Naturally, it was also used ironically to describe the opposite – a hovel. But sometimes even that can feel grand: Она увидела свою кoмнату – пусть без oкон, но… кoмната! Лучшие в её жизни апартаменты (She saw her room – without a window, but still... her room! It was the grandest apartment she’d ever had!). 

Because of the associations with grandeur, over the last couple of decades it has also been used to mean “a fancy, large, overpriced apartment.” Они предпочитают виллу на “золотoм кольце” Подмоскoвья или апартаменты в билдингах “Дон-стрoя” (They prefer a villa in the Golden Ring outside Moscow, or a grand apartment in a Don-Stroy building). If you were unsure if Don-Stroy constructs premium housing, you’d know by the use of borrowed words – вилла and билдинг – always a sign of outrageous overpricing.

So when banners appeared in my Moscow neighborhood advertising апартаменты, I braced myself for an influx of Jeeps and Mercedes. But no, today’s апартаменты are something else altogether. Апартаменты – юридически нежилoе помещение, предназначенное для временного проживания (“Apartments” are a legally non-residential space intended for temporary residence). They are usually built in prestigious neighborhoods of the city center, and often have fancy amenities, like health clubs. But they are апартаменты and not квартиры (apartments) because the builder didn’t have permission to build housing there. The benefits are – apparently – lower prices and upscale addresses. The downsides are that you can’t get the all-important прописка (residence permit) or a mortgage in most cases, and all the utilities are charged at the higher business-space rate.

The only thing I can think to call this is a residential hotel. In some cases, a serviced apartment; in private, the greatest developer scam of the decade.

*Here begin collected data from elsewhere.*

(* ===== verification/LiveStartSafety.v ===== *)
(** What a live-start claim does to the shared rows.

    Module [Effects]: running a method of the service over any lawful unit of
    work. Module [Starts]: the reads and the writes of a claim, and the
    theorems: a claim commits all of its rows or none, active claims of one
    execution do not overlap, a claim whose worker died can be taken over, and
    what the service raises. The theorems hold for both units of work;
    [Examples] runs them on the in-memory one. *)

From S2P Require Import Prelude PyStr Json Clock Connector Breaker BreakerSpec PyState OpStore BreakerRepo Research Catalogs Authorization Conversation ConversationRepo ConversationHistory LiveMode Execution ExecutionRepo ClaimTx ClaimTxMemory ClaimTxSql LiveStart.
Import Connector Research Authorization Context Lifecycle Common.
Import Execution.Record ExecutionRows Rows TxInterface Claims Service.
#[local] Open Scope Z_scope.
(** ** On the database *)
Module Database.
Import OperationalStore SqlTx.
Section Database.
Context {Refinement P : Type} (sha256_hex : string -> string) (cfg : settings) (now : datetime).
Hypothesis sha256_hex_digest : forall b, Breaker.is_digest (sha256_hex b).
Notation Ctx := (ConversationContext Refinement).
Context (encode_exec : Execution -> P) (decode_exec : P -> option Execution)
        (encode_brk : Breaker.ProviderReliabilityState -> P)
        (decode_brk : P -> option Breaker.ProviderReliabilityState)
        (encode_conv : Ctx -> P) (decode_conv : P -> option Ctx)
        (decode_encode_exec : forall r, execution_check r = Ok tt -> decode_exec (encode_exec r) = Some r)
        (decode_encode_brk : forall s, Breaker.wf s -> decode_brk (encode_brk s) = Some s)
        (decode_encode_conv : forall c, context_post_init c = Ok c -> decode_conv (encode_conv c) = Some c).
Variables (claim_lease probe_lease : Z) (claim_token probe_token : string).
Hypothesis Hconf : configured claim_lease probe_lease claim_token probe_token.
Notation rows_of_table := (table_rows decode_exec decode_brk decode_conv).
Notation table_fine := (all_fine sha256_hex cfg decode_exec decode_brk decode_conv).
(** Other workers never rewrite or remove a revision of an execution or a
    breaker; conversations they may change at will. *)
Notation outside := (event_ok sha256_hex cfg decode_exec decode_brk decode_conv (evolves cfg)).

Lemma evolves_same (p p' : rows Refinement) : rows_ok cfg p -> rows_eq p p' -> evolves cfg p p'.
Proof.
  intros Hp Heq. pose proof Heq as (H1 & H2 & _). split.
  - by apply (MemoryTx.rows_ok_eq cfg p).
  - intros i. rewrite H1. apply newer_refl.
  - intros k. rewrite H2. apply newer_brk_refl.
Qed.

Definition database_laws : TransactionLaws (Refinement := Refinement) (T := session) sha256_hex cfg :=
  sql_laws sha256_hex cfg now encode_exec decode_exec encode_brk decode_brk encode_conv decode_conv
    decode_encode_exec decode_encode_brk decode_encode_conv (evolves cfg) evolves_same
    (evolves_trans cfg) (fun p q H => H).

(** Other workers that keep revisions and grant claims, prepare and attempt
    executions, and do nothing else to execution rows. *)
Definition workers (p q : rows Refinement) : Prop :=
  evolves cfg p q /\ exists h, Histories.history sha256_hex cfg p h q.

Lemma history_workers_same p q : rows_ok cfg p -> rows_eq p q -> workers p q.
Proof.
  intros Hp Heq. split; [by apply evolves_same |]. exists [].
  eapply Histories.Background; [apply Histories.NoClaim |]. intros i. left. symmetry. apply (proj1 Heq).
Qed.

Lemma history_workers_trans p q r : workers p q -> workers q r -> workers p r.
Proof.
  intros [H1 (h1 & A1)] [H2 (h2 & A2)]. split; [by eapply evolves_trans |].
  exists (h1 ++ h2). by eapply Histories.history_app.
Qed.

Definition workers_laws : TransactionLaws (Refinement := Refinement) (T := session) sha256_hex cfg :=
  sql_laws sha256_hex cfg now encode_exec decode_exec encode_brk decode_brk encode_conv decode_conv
    decode_encode_exec decode_encode_brk decode_encode_conv workers history_workers_same history_workers_trans
    (fun p q H => proj1 H).

(** Another worker's whole claim, in a session of its own, when no row of
    this session is in its way. *)
Definition claim_between q (locks : list (string * string)) (t : op_table P) : op_table P :=
  match locks with
  | [] => s_base (Service.claim
            (ClaimTransaction0 := sql_transaction sha256_hex cfg now encode_exec decode_exec encode_brk
                                    decode_brk encode_conv decode_conv)
            sha256_hex claim_lease probe_lease claim_token probe_token q (Session t [] [])).2
  | _ => t
  end.

Lemma claim_between_ok q down :
  dt_aware (q_now q) = true ->
  event_ok sha256_hex cfg decode_exec decode_brk decode_conv workers (Event (claim_between q) down).
Proof.
  intros Hnow [|k locks] t Ht; simpl.
  2: { split; [done |]. split; [| done]. apply history_workers_same; [by eapply fine_rows | done]. }
  destruct (Theorems.claim_recorded (L := workers_laws) sha256_hex_digest _ _ _ _ Hconf
              (Session t [] []) (table_rows decode_exec decode_brk decode_conv t) q Hnow (fun p q H => proj2 H))
    as (h & p' & Hat & Hev & Hh & _).
  { change (sql_at sha256_hex cfg decode_exec decode_brk decode_conv workers
              (Session t [] []) (table_rows decode_exec decode_brk decode_conv t) []).
    by apply begin_session. }
  destruct Hat as [Hbase _ Hrows _ _ _]. split; [exact Hbase |]. split.
  - eapply history_workers_trans; [split; [exact Hev | by exists h] |]. apply history_workers_same; [apply Hev | done].
  - by intros x ?%elem_of_nil.
Qed.

(** A live start on the database. One session over the three stores of
    [operational_entities], other workers committing to any row the session
    has not written, the database down at any statement: the claim leaves a
    well-formed table, with all of its rows when it is granted and none of
    them otherwise. *)
Theorem database_claim_is_all_or_nothing t script q :
  dt_aware (q_now q) = true -> table_fine t -> Forall outside script ->
  let out := Service.claim
    (ClaimTransaction0 := sql_transaction sha256_hex cfg now encode_exec decode_exec encode_brk decode_brk
                            encode_conv decode_conv)
    sha256_hex claim_lease probe_lease claim_token probe_token q (Session t [] script) in
  table_fine (s_base out.2)
  /\ exists p', rows_eq p' (rows_of_table (s_base out.2))
     /\ match out.1 with
        | Ok r => if claimed r
                  then Starts.started (L := database_laws) claim_lease probe_lease claim_token probe_token
                         q (rows_of_table t) p' r
                  else evolves cfg (rows_of_table t) p'
        | Err _ => evolves cfg (rows_of_table t) p'
        end.
Proof.
  intros Hnow Ht Hs out.
  assert (tx_at sha256_hex cfg (TransactionLaws := database_laws) (Session t [] script) (rows_of_table t) []) as Hat
    by (change (sql_at sha256_hex cfg decode_exec decode_brk decode_conv (evolves cfg)
                  (Session t [] script) (rows_of_table t) []); by apply begin_session).
  destruct out as [R σ'] eqn:E. unfold out in E.
  destruct (claim_ends (L := database_laws) sha256_hex_digest _ _ _ _ Hconf (Session t [] script)
              (rows_of_table t) q R σ' Hnow Hat E)
    as (p' & Hat' & H). cbn [fst snd]. destruct Hat' as [Hbase _ Hrows _ _ _].
  split; [exact Hbase |]. exists p'. split; [exact Hrows |].
  destruct H as [(r & -> & Hr & Hst) | [Hcan [(r & -> & Hr) | (x & -> & _)]]]; rewrite ?Hr; done.
Qed.
End Database.
End Database.

(** ** One prepared execution *)
Module Examples.
Import Histories BreakerSpec.BreakerExamples AuthorizationExamples Catalog MemoryTx.

Definition key0 : string := "research-auth:0001".
Definition execution0 : string := "research-exec:00000000000000000000000000000000".
Definition worker_1 : string := "worker-1-capability".
Definition worker_2 : string := "worker-2-capability".
Definition probe_1 : string := "probe-1-capability-0".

Most mortals in Moscow, and elsewhere in Russia, live in plain old квартиры (apartments). People don’t generally make distinctions between private and state-owned apartments, but if they have to, they’ll say приватизированная or неприватизированная квартира (privatized or not privatized apartment), or they might clarify with “моя сoбственность” (it’s my property). 

Outside the city, they might have a дача (dacha, anything from a lean-to with a pump and outhouse to a house with all the amenities). Today a дача tends to mean – although not always – a summer home. Загорoдный дом (suburban house) is usually used to describe a home with heat, electricity, running hot and cold water and some kind of sewage system. Мы превратили нашу дачу в загорoдный дом, но дешевле было бы снести и заново пострoить (We converted our dacha into a four-season, home, but it would have been cheaper to do a tear-down and build again). 

Next up the price and grandeur scale is коттедж (big house) in a коттеджный посёлок (gated community), followed by вилла (villa), особняк (mansion) and finally дворец (palace).

If you’re not sure what you’re in – no problem. Just say У себя (at my place) or дoма (at home).